Alex Solnik é jornalista

Com o título “Fã de Brilhante Ustra impede filho de conhecer a ditadura”, eis artigo de Alex Solnik, jornalista. “Não leu, não gostou e mandou devolver o livro que ele comprou”, aponta o articulista. 

Confira:

Não era o primeiro livro que voltava às minhas mãos, mas dessa vez não era problema de endereço errado, número inexistente ou morador não encontrado, agora a rubrica no verso do envelope dizia “recusado pelo sr. João Alves”.

Fiquei intrigado, é claro, perguntei ao carteiro da rua quem era o sr. João Alves e por que recusou uma encomenda que alguém mandou pelo correio, ainda mais um livro pelo qual a pessoa já pagou. Mas é claro que o carteiro não sabia nada mais do que dizia a rubrica “recusado pelo sr. João Alves”.

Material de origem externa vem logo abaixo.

(** X14.  The thinking step works on the unwrapped body.  For a
    successful JSON response that is rewritten (as in
    [json_response_unwrapped]) and a model for which thinking is included:
    when the serialization of the unwrapped value parses back to it, the
    thinking collaborators are asked about that value, and when it has
    thinking blocks the interceptor returns a response with the same
    status, status text and headers whose body is the serialization of
    what [transformResponseThinking] makes of it. *)
Theorem thinking_applies_to_unwrapped_body {W : Collaborators}
    (res : Response) (txt modelName : string) (parsed rewritten : json) :
  ok res = true -> isStreamingResponse res = false ->
  Str.includes (default "" (Headers_get (headers res) "content-type")) "application/json"
  = true ->
  fst (text res) = Ok txt -> JSON_parse txt = Some parsed -> parsed <> JNull ->
  null_body_status (status res) = false ->
  JSON_parse (JSON_stringify (unwrapped parsed)) = Some (unwrapped parsed) ->
  shouldIncludeThinking modelName = true ->
  extractThinkingBlocks (unwrapped parsed) = Ok true ->
  transformResponseThinking (unwrapped parsed) = Ok rewritten ->
  transformResponseWithThinking res modelName =
    Ok {| status := status res; statusText := statusText res; headers := headers res;
          body := Stream (Some (JSON_stringify rewritten)); bodyUsed := false |}.
Proof.
  intros Hok Hstream Hjson Hread Hparse Hnull Hst Hround Hmodel Hhas Hthink.
  unfold transformResponseWithThinking. rewrite Hstream.
  rewrite (transformResponse_rewrites res txt parsed) by assumption.
  cbn [rbind negb andb response]. rewrite Hmodel.
  unfold clone_text. cbn [body bodyUsed rbind status statusText headers].
  unfold JSON_parse_r. rewrite Hround. cbn [rbind]. rewrite Hhas. cbn [rbind].
  rewrite Hthink. cbn [rbind].
  rewrite new_Response_made by (try apply ok_status; assumption).
  rewrite (includes_content_type res "application/json") by (discriminate || assumption).
  reflexivity.
Qed.
(** * url-search: a shallow embedding of [src/src/url-search.ts]

    The class [URLSearch] keeps its parameters in a plain JavaScript
    object ([secret]) whose values are arrays of strings.  The embedding
    has three layers:

    - [JS]: the parts of the language the class relies on: strings as
      sequences of UTF-16 code units, [split], [join], [replace],
      [decodeURIComponent], [encodeURIComponent], the default ordering of
      [Array.prototype.sort], the enumeration order of the properties of
      an ordinary object and what such an object inherits from its
      prototype;
    - [URLSearch]: the class itself, method by method;
    - the properties of the class. *)

From Stdlib Require Import List NArith ZArith Lia Bool Ascii String.
From Stdlib Require Import DecimalString.
From Stdlib Require Import Sorting.Sorted Sorting.Permutation.
Import ListNotations.
Open Scope N_scope.
Open Scope list_scope.

(** ** The JavaScript substrate *)
Module JS.

(** A string is its sequence of UTF-16 code units. *)
Definition jsstring := list N.

(** String literals of the source, written in ASCII. *)
Definition js (s : string) : jsstring :=
  map N_of_ascii (list_ascii_of_string s).

Fixpoint eqb_str (a b : jsstring) : bool :=
  match a, b with
  | [], [] => true
  | x :: a', y :: b' => (x =? y) && eqb_str a' b'
  | _, _ => false
  end.

(** Errors the class can let escape. *)
Inductive jserror := URIError | TypeError.

(** The completion of a call: a normal result or a thrown exception. *)
Inductive completion (A : Type) :=
| Normal (a : A)
| Throw (e : jserror).
Arguments Normal {A} a.
Arguments Throw {A} e.

Definition bind {A B} (m : completion A) (k : A -> completion B) : completion B :=
  match m with
  | Normal a => k a
  | Throw e => Throw e
  end.

Definition of_option {A} (e : jserror) (o : option A) : completion A :=
  match o with
  | Some a => Normal a
  | None => Throw e
  end.

(** *** Code points of the characters the source names *)
Definition ch_percent : N := 37.   (* % *)
Definition ch_plus : N := 43.      (* + *)
Definition ch_amp : N := 38.       (* & *)
Definition ch_eq : N := 61.        (* = *)
Definition ch_question : N := 63.  (* ? *)
Definition ch_space : N := 32.

Definition in_range (lo hi c : N) : bool := (lo <=? c) && (c <=? hi).

(** *** [String.prototype.split] with a one-character separator.
    The result is never empty: [''.split('&')] is [['']]. *)
Fixpoint split (sep : N) (s : jsstring) : list jsstring :=
  match s with
  | [] => [[]]
  | c :: rest =>
      if c =? sep then [] :: split sep rest
      else match split sep rest with
           | [] => [[c]]
           | w :: ws => (c :: w) :: ws
           end
  end.

(** *** [Array.prototype.join] *)
Fixpoint join (sep : jsstring) (l : list jsstring) : jsstring :=
  match l with
  | [] => []
  | x :: l' =>
      match l' with
      | [] => x
      | _ :: _ => x ++ sep ++ join sep l'
      end
  end.

(** *** Hexadecimal digits *)
Definition hexval (c : N) : option N :=
  if in_range 48 57 c then Some (c - 48)
  else if in_range 65 70 c then Some (c - 55)
  else if in_range 97 102 c then Some (c - 87)
  else None.

(** Upper-case digit, as [encodeURIComponent] writes it. *)
Definition hexdigit (n : N) : N := if n <? 10 then 48 + n else 55 + n.

(** *** [decodeURIComponent]

    ECMAScript's [Decode] with an empty reserved set, in two passes with
    the same outcome as the one-pass text of the standard: every [%] must
    start an escape [%XX]; the octets so obtained must form well-formed
    UTF-8 (no overlong forms, no surrogates, nothing above U+10FFFF);
    every other code unit is copied.  Any violation is a [URIError],
    rendered by [None]. *)
Inductive token := Lit (c : N) | Oct (b : N).

Fixpoint unescape (s : jsstring) : option (list token) :=
  match s with
  | [] => Some []
  | c :: rest =>
      if c =? ch_percent then
        match rest with
        | h :: l :: rest' =>
            match hexval h, hexval l with
            | Some x, Some y => option_map (cons (Oct (16 * x + y))) (unescape rest')
            | _, _ => None
            end
        | _ => None
        end
      else option_map (cons (Lit c)) (unescape rest)
  end.

(** The six payload bits of a continuation octet [10xxxxxx]. *)
Definition continuation (t : token) : option N :=
  match t with
  | Oct b => if in_range 128 191 b then Some (b - 128) else None
  | Lit _ => None
  end.

(** A code point as one code unit or as a surrogate pair. *)
Definition code_units (v : N) : jsstring :=
  if v <? 65536 then [v]
  else [55296 + (v - 65536) / 1024; 56320 + (v - 65536) mod 1024].

Definition is_surrogate (v : N) : bool := in_range 55296 57343 v.

Fixpoint utf8_decode (ts : list token) : option jsstring :=
  match ts with
  | [] => Some []
  | Lit c :: ts' => option_map (cons c) (utf8_decode ts')
  | Oct b :: ts' =>
      if b <? 128 then option_map (cons b) (utf8_decode ts')
      else if b <? 192 then None
      else if b <? 224 then
        match ts' with
        | t1 :: ts2 =>
            match continuation t1 with
            | Some x1 =>
                let v := (b - 192) * 64 + x1 in
                if v <? 128 then None
                else option_map (app (code_units v)) (utf8_decode ts2)
            | None => None
            end
        | _ => None
        end
      else if b <? 240 then
        match ts' with
        | t1 :: t2 :: ts3 =>
            match continuation t1, continuation t2 with
            | Some x1, Some x2 =>
                let v := (b - 224) * 4096 + x1 * 64 + x2 in
                if (v <? 2048) || is_surrogate v then None
                else option_map (app (code_units v)) (utf8_decode ts3)
            | _, _ => None
            end
        | _ => None
        end
      else if b <? 248 then
        match ts' with
        | t1 :: t2 :: t3 :: ts4 =>
            match continuation t1, continuation t2, continuation t3 with
            | Some x1, Some x2, Some x3 =>
                let v := (b - 240) * 262144 + x1 * 4096 + x2 * 64 + x3 in
                if (v <? 65536) || (1114111 <? v) then None
                else option_map (app (code_units v)) (utf8_decode ts4)
            | _, _, _ => None
            end
        | _ => None
        end
      else None
  end.

Definition decodeURIComponent (s : jsstring) : option jsstring :=
  match unescape s with
  | Some ts => utf8_decode ts
  | None => None
  end.

(** *** [encodeURIComponent]

    ECMAScript's [Encode] with the unreserved set
    [A-Z a-z 0-9 - _ . ! ~ * ' ( )].  A lone surrogate is a [URIError]. *)
Definition alnum (c : N) : bool :=
  in_range 48 57 c || in_range 65 90 c || in_range 97 122 c.

(** [- _ . ! ~ * ' ( )] *)
Definition uri_mark (c : N) : bool :=
  existsb (N.eqb c) [45; 95; 46; 33; 126; 42; 39; 40; 41].

Definition uri_unescaped (c : N) : bool := alnum c || uri_mark c.

Definition utf8_encode (v : N) : list N :=
  if v <? 128 then [v]
  else if v <? 2048 then [192 + v / 64; 128 + v mod 64]
  else if v <? 65536 then
    [224 + v / 4096; 128 + (v / 64) mod 64; 128 + v mod 64]
  else
    [240 + v / 262144; 128 + (v / 4096) mod 64;
     128 + (v / 64) mod 64; 128 + v mod 64].

Definition escape_octet (b : N) : jsstring :=
  [ch_percent; hexdigit (b / 16); hexdigit (b mod 16)].

Definition escape (v : N) : jsstring := flat_map escape_octet (utf8_encode v).

Fixpoint encodeURIComponent (s : jsstring) : option jsstring :=
  match s with
  | [] => Some []
  | c :: rest =>
      if uri_unescaped c then option_map (cons c) (encodeURIComponent rest)
      else if in_range 56320 57343 c then None
      else if in_range 55296 56319 c then
        match rest with
        | d :: rest' =>
            if in_range 56320 57343 d then
              option_map (app (escape ((c - 55296) * 1024 + (d - 56320) + 65536)))
                         (encodeURIComponent rest')
            else None
        | [] => None
        end
      else option_map (app (escape c)) (encodeURIComponent rest)
  end.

Achei tudo muito estranho. Fui atrás do e-mail do cliente, mas não achei. Deve estar dentro do laptop. Só que sou um semianalfabeto digital e, muito curioso e preocupado em avisá-lo, recorri a uma outra ferramenta: procurei no Google o telefone da portaria do seu prédio, falei com o porteiro – que não era o sr. João Alves, ele é de outro turno, entra ao meio-dia. Então, passei um dia inteiro sem saber o que tinha acontecido, até que no dia seguinte consegui falar com o sr. João Alves.

Eu estava meio furioso com ele, mas me segurei. Perguntei, com toda a elegância, por que ele tinha recusado a encomenda para um morador do prédio. O seu dever era entregar ao condômino, sem questionar.

“Não fui que recusei”, disse ele, completando: “quem mandou devolver a encomenda foi o pai do rapaz”.

Na maioria dos casos, o cliente devolve a mercadoria se ela apresentar algum defeito, mas o pai do rapaz nem abriu a encomenda, o que dá a entender que seu filho tinha contado a respeito do livro e ele, aproveitando-se de sua ausência, decidiu impedir que ele sequer o recebesse. E eu, então, tentando ajudar o rapaz, pedi ao porteiro que lhe dissesse para entrar em contato comigo para darmos um jeito de ele receber o livro.

Dois dias depois, o porteiro avisou que tinha falado com o rapaz. O rapaz não comentou nada e, até agora, não me contatou, nem para explicar o que tinha acontecido, nem para receber o livro pelo qual pagou de alguma outra maneira. Nem para cobrar a devolução do dinheiro, o que dá a entender que ele foi proibido pelo pai de conhecer o ídolo de seu ídolo. Foi impedido de saber que Brilhante Ustra comandou uma casa de extermínio. Só pode ser esse o motivo de devolver um livro por causa do título: “O dia em que conheci Brilhante Ustra”.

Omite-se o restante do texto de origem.